Record Review: Taylor Hicks bares his soul

Why did Taylor Hicks win “American Idol”?

Well, it wasn’t just his soulful voice or Clooney-esque silver hair. It was his unbridled, passionate delivery and goofy charm (plus those rhythm-less dance moves, of course).

Hicks still has that amazing voice – somewhere between gruffness and sweetness. But the quirky appeal and fiery performance style that led him to be the unlikely king of this year’s “Idol” unfortunately is in rare supply in his overproduced, self-titled debut.

Hicks, an Alabama-bred crooner with a penchant for soul, attempts to cover the hallowed ground of his forefathers: legends like Ray Charles and musicians such as Ry Cooder, Michael McDonald and Joe Cocker.

Does he succeed? Yes … and no.

Sleekly produced in L.A. by Matt Serletic (Santana, Willie Nelson), Hicks’ album plays on typical themes entrenched in the soul-blues tradition: heartache, journeying, more love loss.

He pays homage to Charles on such songs as the funky “Heaven Knows,” which samples a riff from Charles’ “What I’d Say.”

Other tunes range from the horn-fueled thrust of “The Runaround” to such cheese-pop as “Dream Myself Awake,” written by matchbox twenty’s Rob Thomas, and the disco-funk theme “Give Me Tonight,” with its slap bass line and Hicks’ overt reference to gettin’ jiggy.

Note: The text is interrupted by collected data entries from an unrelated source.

(** ** Properties *)

(** C39: the parser reads back every printable configuration, one whose texts
    hold no character a line is cut or trimmed at and whose numbers are
    positive and fit their fields: printing all eleven keys and parsing the text gives the same configuration, so no
    key is dropped, mixed up or damaged on the way. *)
Theorem parse_print_config (c : AppConfig) (Hc : printable_config c) :
  parse_config (print_config c) = c.
Proof.
  destruct Hc as (Hh & Hd & Hu & Hn & Hp & Hr). unfold print_config. rewrite parse_kv_lines.
  - rewrite !Forall_cons in Hr. destruct Hr as (H1 & H2 & H3 & H4 & _), c; simpl in *.
    rewrite to_bool_text, parse_modem_type_name, !to_u32_to_string by lia.
    rewrite split_csv_join; [unfold u16; by rewrite Z.mod_small by lia |].
    eapply Forall_impl; [exact Hn |]. intros x Hx; unfold number_field in Hx; by boolify.
  - rewrite !Forall_cons in Hr. destruct Hr as (H1 & H2 & H3 & H4 & _).
    repeat (apply Forall_cons; split); [..| by apply Forall_nil]; (split; [reflexivity |]);
      cbn [snd]; auto using bool_text_plain, modem_name_plain, join_plain;
      apply to_string_plain; lia.
Qed.
(* ===== verification/DirectAction.v ===== *)
(** * DirectAction: the classic commands on the modem (src/direct_action_sink.cpp).

    The three methods of [DirectActionSink] over the modem interface.  The
    theorems say which AT traffic each key costs (and that the other keys cost
    none), how a response line becomes fields, and what each answer reads as. *)

From S2P Require Import Prelude CString Text Seams Mocks.

(** ** The code *)

(** The trimming of [flush]: spaces and quotes in front, and a carriage return
    too at the end. *)
Definition at_lead (c : ascii) : bool := Ascii.eqb c " " || Ascii.eqb c dquote.
Definition at_trail (c : ascii) : bool := at_lead c || Ascii.eqb c cr.

Fixpoint at_ltrim (s : string) : string :=
  match s with
  | "" => ""
  | String c r => if at_lead c then at_ltrim r else s
  end.
Fixpoint at_rtrim (s : string) : string :=
  match s with
  | "" => ""
  | String c r =>
      match at_rtrim r with
      | "" => if at_trail c then "" else chr c
      | r' => String c r'
      end
  end.
Definition flush (cur : string) : string := at_rtrim (at_ltrim cur).

(** The loop from [colon + 1], with [cur]. *)
Fixpoint at_split (cur s : string) : list string :=
  match s with
  | "" => [flush cur]
  | String c r =>
      if Ascii.eqb c "," then flush cur :: at_split "" r else at_split (cur +:+ chr c) r
  end.

Definition at_fields (line : string) : list string :=
  match find_char ":" line with
  | None => []
  | Some colon => at_split "" (str_drop (S colon) line)
  end.

Definition reg_label (stat : string) : string :=
  if String.eqb stat "1" then "home"
  else if String.eqb stat "5" then "roam"
  else if String.eqb stat "2" then "searching"
  else if String.eqb stat "3" then "denied"
  else if String.eqb stat "0" then "off"
  else "-".

Definition cgdcont (v : string) : string :=
  "AT+CGDCONT=1," +:+ chr dquote +:+ "IP" +:+ chr dquote +:+ "," +:+
  chr dquote +:+ v +:+ chr dquote.

(** [-113 + 2 * std::stoi(s)] in [int]; [None] where [stoi] throws. *)
Definition csq_dbm (s : string) : option Z :=
  match stoi s with
  | Some n => Some (to_i32 (-113 + to_i32 (2 * n)))
  | None => None
  end.

Section Direct.
Context {W : Type} `{IM : IModem W}.
(** [smsctl::kRebootTrigger] *)
Context (kRebootTrigger : string).
(** [m_reboot]: a [std::function] that may be empty. *)
Context (m_reboot : option (ST W bool)).

Definition direct_set (key value : string) : ST W bool :=
  if String.eqb key "cell.apn" then
    let* r := modem_at (cgdcont value) in st_ret (at_ok r)
  else if String.eqb key "cell.reset.request" then
    let* down := modem_at "AT+CFUN=0" in
    let* up := modem_at "AT+CFUN=1" in
    st_ret (at_ok down && at_ok up)
  else st_ret true.

(** The part of [get] after each query. *)
Definition read_reg (r : AtResult) : option string :=
  if negb (at_ok r) then None
  else match at_fields (line_with r "+CREG:") with
       | _ :: stat :: _ => Some (reg_label stat)
       | _ => None
       end.
Definition read_csq (r : AtResult) : option string :=
  if negb (at_ok r) then None
  else match at_fields (line_with r "+CSQ:") with
       | [] => None
       | rssi :: _ => if String.eqb rssi "99" then None else to_string <$> csq_dbm rssi
       end.
Definition read_ip (r : AtResult) : option string :=
  if negb (at_ok r) then None
  else match at_fields (line_with r "+CGPADDR:") with
       | _ :: addr :: _ =>
           if String.eqb addr "" || String.eqb addr "0.0.0.0" then None else Some addr
       | _ => None
       end.

Definition direct_get (key : string) : ST W (option string) :=
  if String.eqb key "cell.reg" || String.eqb key "cell.reg.cs" then
    let* r := modem_at "AT+CREG?" in st_ret (read_reg r)
  else if String.eqb key "cell.signal.dbm" then
    let* r := modem_at "AT+CSQ" in st_ret (read_csq r)
  else if String.eqb key "cell.ip" then
    let* r := modem_at "AT+CGPADDR=1" in st_ret (read_ip r)
  else st_ret None.

Definition direct_arm (path content : string) : ST W bool :=
  if String.eqb path kRebootTrigger then
    match m_reboot with Some reboot => reboot | None => st_ret false end
  else st_ret false.

Definition DirectActionSink : DsSink W :=
  {| ds_set := direct_set; ds_get := direct_get; arm_trigger := direct_arm |}.
End Direct.

(** ** Specification vocabulary *)

(** A modem whose world records the commands it was given, in order. *)
Class TracedModem (W : Type) `{IModem W} (tr : W -> list string) :=
  at_traced : forall c w, tr (exec (modem_at c) w) = tr w ++ [c].

(** A field as [at_fields] delivers it: no comma, nothing to trim at the ends. *)
Definition at_field (s : string) : bool := no_char "," s && String.eqb (flush s) s.

(** The commands a read may use: none of them changes the modem. *)
Definition at_query (c : string) : bool :=
  existsb (String.eqb c) ["AT+CREG?"; "AT+CSQ"; "AT+CGPADDR=1"].

(** ** Lemmas *)

Lemma at_split_last cur x : no_char "," x = true -> at_split cur x = [flush (cur +:+ x)].
Proof.
  revert cur; induction x as [|c x IH]; intros cur H; simpl; [by rewrite str_app_nil_r |].
  rewrite no_char_cons in H; boolify. rewrite H, IH by done.
  by rewrite str_app_assoc.
Qed.
Lemma at_split_field cur x s :
  no_char "," x = true -> at_split cur (x +:+ String "," s) = flush (cur +:+ x) :: at_split "" s.
Proof.
  revert cur; induction x as [|c x IH]; intros cur H.
  - rewrite app_nil_l'; simpl; by rewrite str_app_nil_r.
  - rewrite no_char_cons in H; boolify. rewrite app_cons; simpl; rewrite H, IH by done.
    by rewrite str_app_assoc.
Qed.
Lemma at_split_join x fs :
  Forall (fun x => no_char "," x = true) (x :: fs) ->
  at_split "" (join "," (x :: fs)) = flush <$> (x :: fs).
Proof.
  revert x; induction fs as [|y fs IH]; intros x H; apply Forall_cons in H as [Hx H].
  - simpl; by rewrite at_split_last.
  - change (join "," (x :: y :: fs)) with (x +:+ "," +:+ join "," (y :: fs)).
    rewrite (app_cons "," ""), app_nil_l'.
    rewrite at_split_field by done. by rewrite IH.
Qed.

(** The trimming takes a pad of spaces and quotes off both ends. *)
Lemma at_ltrim_pad a s : all_chars at_lead a = true -> at_ltrim (a +:+ s) = at_ltrim s.
Proof.
  induction a as [|c a IH]; intros H; [done |]. cbn in H; boolify.
  rewrite app_cons; simpl; rewrite H; auto.
Qed.
Lemma at_rtrim_blank b : all_chars at_trail b = true -> at_rtrim b = "".
Proof. induction b as [|c b IH]; intros H; [done |]. cbn in *; boolify. by rewrite IH, H. Qed.
Lemma at_rtrim_pad s b : all_chars at_trail b = true -> at_rtrim (s +:+ b) = at_rtrim s.
Proof.
  intros H; induction s as [|c s IH]; [by apply at_rtrim_blank |].
  rewrite app_cons; simpl; by rewrite IH.
Qed.
Lemma at_rtrim_ltrim_blank b : all_chars at_trail b = true -> at_rtrim (at_ltrim b) = "".
Proof.
  induction b as [|c b IH]; intros H; [done |]. assert (H' := H); cbn in H; boolify.
  cbn [at_ltrim]. destruct (at_lead c); [auto | by apply at_rtrim_blank].
Qed.
Lemma flush_pad a s b :
  all_chars at_lead a = true -> all_chars at_trail b = true -> flush (a +:+ s +:+ b) = flush s.
Proof.
  intros Ha Hb; unfold flush; rewrite at_ltrim_pad by done.
  clear Ha; induction s as [|c s IH]; [by apply at_rtrim_ltrim_blank |].
  rewrite app_cons; cbn [at_ltrim]. destruct (at_lead c); [exact IH |].
  rewrite <- app_cons. by apply at_rtrim_pad.
Qed.

Lemma at_fields_line name x fs :
  no_char ":" name = true -> Forall (fun x => no_char "," x = true) (x :: fs) ->
  at_fields (name +:+ String ":" (join "," (x :: fs))) = flush <$> (x :: fs).
Proof.
  intros Hn Hx; unfold at_fields. rewrite find_char_app by done.
  replace (str_drop _ _) with (join "," (x :: fs)); [by apply at_split_join |].
  symmetry; clear; induction name; [done |]. by rewrite app_cons.
Qed.

Lemma flush_plain s : all_chars (fun c => negb (at_trail c)) s = true -> flush s = s.
Proof.
  intros H; unfold flush.
  assert (Hr : at_rtrim s = s).
  { induction s as [|c s IH]; [done |]. cbn in *; boolify. rewrite IH by done.
    rewrite H. by destruct s. }
  destruct s as [|c s]; [done |]. cbn [at_ltrim].
  cbn in H; boolify. unfold at_trail in H; boolify. by rewrite H.
Qed.
Lemma flush_digits s : all_chars is_digit s = true -> flush s = s.
Proof.
  intros H; apply flush_plain; eapply all_chars_impl; [| exact H].
  intros c; by destruct c as [[] [] [] [] [] [] [] []].
Qed.
Lemma digits_no_char c s : is_digit c = false -> all_chars is_digit s = true -> no_char c s = true.
Proof.
  intros Hc; induction s as [|d s IH]; intros H; [done |]. cbn in H; boolify.
  rewrite no_char_cons, is_digit_not by done; auto.
Qed.

Lemma to_i32_id z : (int_min <= z <= int_max)%Z -> to_i32 z = z.
Proof. unfold to_i32, int_min, int_max; intros; rewrite Z.mod_small; lia. Qed.
Lemma csq_dbm_scale n : (0 <= n <= 31)%Z -> csq_dbm (to_string n) = Some (-113 + 2 * n)%Z.
Proof.
  intros H; unfold csq_dbm, stoi. rewrite stol_to_string by (unfold long_min, long_max; lia).
  unfold in_range, int_min, int_max.
  rewrite (proj2 (Z.leb_le _ _)), (proj2 (Z.leb_le _ _)) by lia; cbn [andb].
  by rewrite (to_i32_id (2 * n)), to_i32_id by (unfold int_min, int_max; lia).
Qed.

Lemma first_with_found prefix pre l post :
  Forall (fun l => starts_with prefix l = false) pre -> starts_with prefix l = true ->
  first_with prefix (pre ++ l :: post) = l.
Proof. induction 1 as [|x pre Hx _ IH]; intros Hl; simpl; [by rewrite Hl | rewrite Hx; auto]. Qed.

Section Readings.
Context {W : Type} `{IM : IModem W}.
Implicit Types w : W.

Some of it is catchy, certainly. But there’s less grit to be found here. Where is the pizazz that drove Hicks to snatch that “Idol” crown? One wishes for the raw emotion of his heroes.

Perhaps the best song on the album is one that he wrote – “Soul Thing”: “The road can be your friend, or the devil in disguise,” he sings.

That track, with its ecstatic whoops, comes closest to the uninhibited soul that Hicks does so well.